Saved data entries

▼

(** * The compose stack controller of testcontainers-go ([compose_api.go])

    A shallow embedding of [dockerCompose] and its operations ([Up], [Down],
    [ServiceContainer], [WithEnv], [compileProject], ...), followed by the
    properties of the controller that the specification states.

    Conventions of the embedding:
    - Go maps are [gmap]s, slices are lists, a nilable pointer is an [option];
    - a method with a pointer receiver is a state transformer on [State], which
      holds the controller, the state of the outside world (container engine,
      file system) and the log of the calls made to the collaborators;
    - the controller's [lock] makes every public operation atomic; the
      embedding is sequential, so the lock has no counterpart;
    - the [context.Context] arguments only carry deadlines and cancellation
      and are left out. *)

From Stdlib Require Import String Ascii List Arith ZArith Lia OrderedTypeEx.
From stdpp Require Import gmap strings list fin_maps sorting pretty.
From Equations Require Import Equations.

Local Open Scope string_scope.
Local Open Scope list_scope.

(** ** Go strings and package [sort] *)

(** Go compares strings byte by byte; [a < b] on strings is [strLess]. *)
Definition strLess (a b : string) : bool := String.ltb a b.

Definition string_le (a b : string) : Prop := String.leb a b = true.

#[global] Instance string_le_dec a b : Decision (string_le a b).
Proof. unfold string_le. apply _. Defined.

(** [sort.Strings]: sorts in increasing order.  The order is total and equal
    strings cannot be told apart, so the result does not depend on the sorting
    algorithm (see [sort_Strings_unique]). *)
Definition sort_Strings (x : list string) : list string :=
  merge_sort string_le x.

(** [sort.Search]: the loop [for i < j { h := int(uint(i+j) >> 1); ... }].
    The indices are Go [int]s between 0 and the length of a slice, where
    [uint(i+j) >> 1] is the half of [i+j] without overflow; they are natural
    numbers here. *)
Equations? search_loop (f : nat -> bool) (i j : nat) : nat by wf (j - i) lt :=
  search_loop f i j with lt_dec i j => {
    | left _ := if f ((i + j) / 2) then search_loop f i ((i + j) / 2)
                else search_loop f (S ((i + j) / 2)) j;
    | right _ := i }.
Proof.
  all: change (Nat.divmod (i + j) 1 0 1).1 with ((i + j) / 2);
    pose proof (Nat.div_mod_eq (i + j) 2);
    pose proof (Nat.mod_upper_bound (i + j) 2); lia.
Qed.

Definition sort_Search (n : nat) (f : nat -> bool) : nat := search_loop f 0 n.

(** [sort.SearchStrings(a, x)] is [Search(len(a), func(i) { a[i] >= x })]. *)
Definition sort_SearchStrings (a : list string) (x : string) : nat :=
  sort_Search (length a) (fun i => negb (strLess (a !!! i) x)).

(** [strings.Join]. *)
Definition strings_Join (elems : list string) (sep : string) : string :=
  String.concat sep elems.

(** ** Errors

    The two errors the controller builds itself with [fmt.Errorf], and the
    errors handed back by a collaborator, which it passes on as they are. *)
Inductive error : Type :=
| errEnvAlreadySet (k : string)     (* "environment with key %s already set" *)
| errNoContainer (svcName : string) (* "no container found for service name %s" *)
| errExternal (msg : string).

(** A Go call either returns or panics: with the error handed to [panic], on
    a slice bound that is out of range, or on a nil pointer dereference. *)
Inductive panic : Type :=
| panicError (err : string)
| panicSliceBounds
| panicNilDereference.

Inductive outcome (A : Type) : Type :=
| Returns (a : A)
| Panics (p : panic).
Arguments Returns {A} a.
Arguments Panics {A} p.

(** ** Data of the collaborating packages *)

(** compose-go [types.ServiceConfig]: the fields the controller touches, and
    [Image] standing for the rest of the definition. *)
Module ServiceConfig.
Record t : Type := mk {
  Name : string;
  Image : string;
  CustomLabels : gmap string string
}.
Definition setCustomLabels (l : gmap string string) (s : t) : t :=
  {| Name := Name s; Image := Image s; CustomLabels := l |}.
End ServiceConfig.

(** compose-go [types.Project]. *)
Module Project.
Record t : Type := mk {
  Name : string;
  WorkingDir : string;
  ComposeFiles : list string;
  Services : list ServiceConfig.t
}.
Definition setServices (l : list ServiceConfig.t) (p : t) : t :=
  {| Name := Name p; WorkingDir := WorkingDir p;
     ComposeFiles := ComposeFiles p; Services := l |}.
End Project.

(** compose-go [cli.ProjectOptions]. *)
Module ProjectOptions.
Record t : Type := mk {
  Name : string;
  WorkingDir : string;
  ConfigPaths : list string;
  Environment : gmap string string;
  EnvFile : string
}.
Definition setEnvironment (e : gmap string string) (o : t) : t :=
  {| Name := Name o; WorkingDir := WorkingDir o;
     ConfigPaths := ConfigPaths o; Environment := e; EnvFile := EnvFile o |}.
End ProjectOptions.

(** docker/compose [api.CreateOptions], [api.StartOptions], [api.UpOptions]
    and [api.DownOptions], with the fields the controller fills in. *)
Inductive RecreatePolicy : Type := RecreateDiverged | RecreateForce | RecreateNever.

Module CreateOptions.
Record t : Type := mk {
  Services : list string;
  Recreate : RecreatePolicy;
  RecreateDependencies : RecreatePolicy;
  RemoveOrphans : bool
}.
End CreateOptions.

Module StartOptions.
Record t : Type := mk {
  Project : option Project.t;
  Wait : bool
}.
End StartOptions.

Module UpOptions.
Record t : Type := mk {
  Create : CreateOptions.t;
  Start : StartOptions.t
}.
End UpOptions.

Module DownOptions.
Record t : Type := mk {
  RemoveOrphans : bool;
  Project : option Project.t;
  Images : string
}.
End DownOptions.

(** docker [types.ContainerListOptions] (filters as the list of arguments given
    to [filters.NewArgs]) and [types.Container]. *)
Module ContainerListOptions.
Record t : Type := mk {
  All : bool;
  Filters : list (string * string)
}.
End ContainerListOptions.

Module Container.
Record t : Type := mk {
  ID : string;
  Names : list string
}.
End Container.

(** The label keys and the version string of docker/compose's package [api].
    Their values are not part of this repository. *)
Class ComposeLabels : Type := {
  ProjectLabel : string;
  ServiceLabel : string;
  VersionLabel : string;
  WorkingDirLabel : string;
  ConfigFilesLabel : string;
  OneoffLabel : string;
  EnvironmentFileLabel : string;
  ComposeVersion : string
}.

(** ** Options of [Up] and [Down] *)

Module stackUpOptions.
(** The [Project] field of the Go struct is a pointer to the controller's
    own project; no option of this file redirects it, so the embedding reads
    the controller's project where the Go code reads [upOptions.Project]. *)
Record t : Type := mk {
  Services : list string;
  Recreate : RecreatePolicy;
  RecreateDependencies : RecreatePolicy;
  RemoveOrphans : bool;
  Wait : bool
}.
End stackUpOptions.

(** The implementations of [StackUpOption] in this file. *)
Inductive StackUpOption : Type :=
| RunServices (serviceNames : list string)
| RemoveOrphansUp (ro : bool)
| Wait (w : bool).

Definition applyToStackUp (opt : StackUpOption) (o : stackUpOptions.t) : stackUpOptions.t :=
  match opt with
  | RunServices serviceNames =>
      stackUpOptions.mk serviceNames (stackUpOptions.Recreate o)
        (stackUpOptions.RecreateDependencies o) (stackUpOptions.RemoveOrphans o)
        (stackUpOptions.Wait o)
  | RemoveOrphansUp ro =>
      stackUpOptions.mk (stackUpOptions.Services o) (stackUpOptions.Recreate o)
        (stackUpOptions.RecreateDependencies o) ro (stackUpOptions.Wait o)
  | Wait w =>
      stackUpOptions.mk (stackUpOptions.Services o) (stackUpOptions.Recreate o)
        (stackUpOptions.RecreateDependencies o) (stackUpOptions.RemoveOrphans o) w
  end.

(** [RemoveImages] is a [uint8]; [RemoveImagesAll] and [RemoveImagesLocal] are
    the [iota] constants 0 and 1. *)
Definition RemoveImagesAll : Z := 0.
Definition RemoveImagesLocal : Z := 1.

(** The implementations of [StackDownOption] in this file. *)
Inductive StackDownOption : Type :=
| RemoveOrphansDown (ro : bool)
| RemoveImages (ri : Z).

Definition applyToStackDown (opt : StackDownOption) (o : DownOptions.t) : DownOptions.t :=
  match opt with
  | RemoveOrphansDown ro =>
      DownOptions.mk ro (DownOptions.Project o) (DownOptions.Images o)
  | RemoveImages ri =>
      if (ri =? RemoveImagesAll)%Z then
        DownOptions.mk (DownOptions.RemoveOrphans o) (DownOptions.Project o) "all"
      else if (ri =? RemoveImagesLocal)%Z then
        DownOptions.mk (DownOptions.RemoveOrphans o) (DownOptions.Project o) "local"
      else o
  end.

(** ** Narrowing the project to the requested services (in [Up]) *)

(** The loop over [d.project.Services]: a service is appended to
    [filteredServices] when the binary search finds its name in the sorted
    list of requested names. *)
Definition requestedIn (names : list string) (s : ServiceConfig.t) : bool :=
  let idx := sort_SearchStrings names (ServiceConfig.Name s) in
  match names !! idx with
  | Some n => bool_decide (n = ServiceConfig.Name s)
  | None => false (* idx < len(names) fails *)
  end.

Definition filterLoop (names : list string) (services : list ServiceConfig.t)
  : list ServiceConfig.t :=
  foldl (fun filteredServices s =>
           if requestedIn names s then filteredServices ++ [s]
           else filteredServices) [] services.

(** The block [if len(upOptions.Services) != len(d.project.Services) { ... }]:
    returns the new [upOptions.Services] (sorted in place when the block runs)
    and the new [d.project.Services]. *)
Definition upFilter (requested : list string) (services : list ServiceConfig.t)
  : list string * list ServiceConfig.t :=
  if decide (length requested ≠ length services) then
    let sorted := sort_Strings requested in
    (sorted, filterLoop sorted services)
  else (requested, services).

(** compose-go [cli.ProjectOptionsFn]: mutates the options it is given and may
    fail.  [World] is the state of everything outside the controller
    (container engine, file system, process environment). *)
Definition ProjectOptionsFn (World : Type) : Type :=
  ProjectOptions.t -> World -> option error * ProjectOptions.t.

▲

*EXERCISE OBJECTIVE*
Print the lines above from the one with "Module ContainerListOptions." through the one with "(** The label", both included, exactly as written and nothing more.

*WRITTEN ANSWER*
Module ContainerListOptions.
Record t : Type := mk {
  All : bool;
  Filters : list (string * string)
}.
End ContainerListOptions.

Module Container.
Record t : Type := mk {
  ID : string;
  Names : list string
}.
End Container.

(** The label keys and the version string of docker/compose's package [api].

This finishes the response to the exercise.